Ways of source controlling an Orchard solution

Tags: source control, version control, Orchard, team development

When working in a team you naturally need source control but it's strongly advised even if you develop individually. So how to do this when working with Orchard? There are a few good options.

  • Downloading the source and copying it to your own repository: probably the most simple solution. Its advantage is that it's simple and the repository will only contain your commits. Downside is more complicated upgrading: when there's a new Orchard release you have to update your source by hand (e.g. by removing everything and adding the new source). 
  • Forking the main Orchard repository: by having a private fork of the main Orchard repo and keeping your own changes in a separate branch you can very easily pull in changes and update your source. Not to mention it will feel like Sebastien is on your team :-). However the repository will contain all commits from the main repo too, mixed with yours and also you won't be able to use the default branch. Naturally this also means that you have to use the same source control system as the main repo, currently Mercurial.

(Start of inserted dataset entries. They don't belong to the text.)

(** One event: nothing terminal happens, or the open source is closed
    and exactly one terminal callback is made. *)
Lemma dispatch_terminals (ev : event) (st : stream) :
  (terminals (dispatch ev st).2 = [] /\
   (closed st = true -> closed (dispatch ev st).1 = true)) \/
  (closed st = false /\ closed (dispatch ev st).1 = true /\
   length (terminals (dispatch ev st).2) = 1%nat).
Proof.
  destruct ev as [data| |]; cbn [Stream.dispatch].
  - destruct (closed st) eqn:Hc; [left; split; [reflexivity|auto]|].
    destruct (String.eqb_spec data DONE) as [->|Hd].
    + right. repeat split; reflexivity.
    + left. split; [apply onmessage_terminals; assumption|discriminate].
  - destruct (closed st) eqn:Hc; [left; split; [reflexivity|auto]|].
    right. repeat split; reflexivity.
  - left. split; reflexivity.
Qed.

Lemma run_terminals (evs : list event) (st : stream) :
  (closed st = true -> terminals (run evs st).2 = []) /\
  (closed (run evs st).1 = false -> terminals (run evs st).2 = []) /\
  (length (terminals (run evs st).2) <= 1)%nat.
Proof.
  revert st. induction evs as [|ev evs IH]; intros st.
  - simpl. repeat split; auto.
  - rewrite run_cons. cbn [fst snd]. rewrite terminals_app, length_app.
    destruct (IH (dispatch ev st).1) as (IHc & IHo & IHle).
    destruct (dispatch_terminals ev st) as [[Ht Hmono]|(Hopen & Hcl & Hone)].
    + rewrite Ht. cbn [app length]. repeat split; auto.
    + rewrite (IHc Hcl) in *. rewrite app_nil_r, Hone.
      repeat split; [congruence| |simpl; lia].
      intros Hopen'. destruct (run_closed evs _ Hcl) as [Hst _].
      rewrite Hst in Hopen'. congruence.
Qed.

(** C5: a stream of frames followed by the sentinel [[DONE]] closes the
    source; the callbacks made are one [onChunk] per content-bearing
    frame, in the order of the frames, and then [onComplete], once, with
    the concatenation of the contents in that order. Whatever arrives
    after the sentinel reaches no callback. *)
Theorem stream_done_completes (frames : list string) (later : list event) :
  Forall (fun data => data <> DONE) frames ->
  let result := generateContentStream (map Message frames ++ Message DONE :: later) in
  closed result.1 = true /\
  fullContent result.1 = concatenation frames /\
  In EventSource_close result.2 /\
  callbacks result.2 =
    map (fun c => onChunk c.1) (contents frames)
    ++ [onComplete (concatenation frames)] /\
  chunks result.2 = map fst (contents frames) /\
  terminals result.2 = [onComplete (concatenation frames)].
Proof.
  intros Hframes result.
  destruct (run_frames frames (mkStream false "") eq_refl Hframes) as [Hst Hcb].
  cbn [fullContent] in Hst. change ("" +:+ concatenation frames)
    with (concatenation frames) in Hst.
  set (done := mkStream true (concatenation frames)).
  destruct (run_closed later done eq_refl) as [Hlst Hlcb].
  assert (Hres : result =
    ((run later done).1,
     (run (map Message frames) (mkStream false "")).2
     ++ [EventSource_close; onComplete (concatenation frames)]
     ++ (run later done).2)).
  { unfold result, Stream.generateContentStream.
    rewrite run_app, run_cons, Hst. reflexivity. }
  assert (Hcbs : callbacks result.2 =
    map (fun c => onChunk c.1) (contents frames)
    ++ [onComplete (concatenation frames)]).
  { rewrite Hres. cbn [snd]. rewrite !callbacks_app, Hcb, Hlcb. reflexivity. }
  split; [rewrite Hres; cbn [fst]; rewrite Hlst; reflexivity|].
  split; [rewrite Hres; cbn [fst]; rewrite Hlst; reflexivity|].
  split; [rewrite Hres; cbn [snd]; apply in_or_app; right; left; reflexivity|].
  split; [exact Hcbs|].
  assert (Hmap : forall l : list (json * string),
    chunks (map (fun c => onChunk c.1) l ++ [onComplete (concatenation frames)])
      = map fst l /\
    terminals (map (fun c => onChunk c.1) l ++ [onComplete (concatenation frames)])
      = [onComplete (concatenation frames)]).
  { induction l as [|c l [IH1 IH2]]; [split; reflexivity|].
    split; simpl; [f_equal; exact IH1|exact IH2]. }
  destruct (Hmap (contents frames)) as [Hch Hte].
  split.
  - rewrite <- Hch, <- Hcbs. clear.
    induction result.2 as [|a out IH]; [reflexivity|].
    destruct a; simpl; rewrite ?IH; reflexivity.
  - rewrite <- terminals_callbacks, Hcbs. exact Hte.
Qed.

Keeping the Orchard source version controlled is one question but there is another one: how to version control your own modules and themes? Again, there are basically two options:

  • Keeping your module/themes projects in your main repository: this is simple but it also means that every commit needed for a module/theme is a commit in the main repo.
  • Having subrepos for your modules/themes: with this setup you can keep your main repo just to accumulate changes from all subrepos, i.e. a commit in the main repo can correspond to multiple commits in a subrepo (or even in multiple subrepos). You'll need this kind of setup for extensions that you want to publish individually or that are from a 3rd party (as these will have their own repositories e.g. on GitHub). On the other hand pushing and pulling gets slower with each subrepository: if the team members push frequently this can get quite a pain.

As a bonus here are two long tested ignore files that you can use with Mercurial (as .hgignores files). For module subrepositories:

syntax: glob
obj/
bin/
*.user

Beware that this advertises the practice of not keeping dependencies in the bin folder!

And for the main repo if you opt with copying the Orchard source to your repo:

syntax: glob
desktop.ini
obj/
*.suo
*.sln.cache
*.orig
*.user
*Thumbs.db
build
buildazure
buildtasks
artifacts
src/Orchard.Web/Media/
robots.txt
syntax: regexp
(?i)src/.*bin/.*
src/Orchard.Web/App_Data(?!.*/Localization).+

This will include localization files from App_Data, but nothing else. If you use SQL CE as a database and want to include the database and settings files included in source control, just go to the respective files and right click -> TortoiseHg -> Add Files (if you're using TortoiseHg).

Update: the Orchard Dojo Library contains continuously updated versions of these files, see the "Development environment advices" page.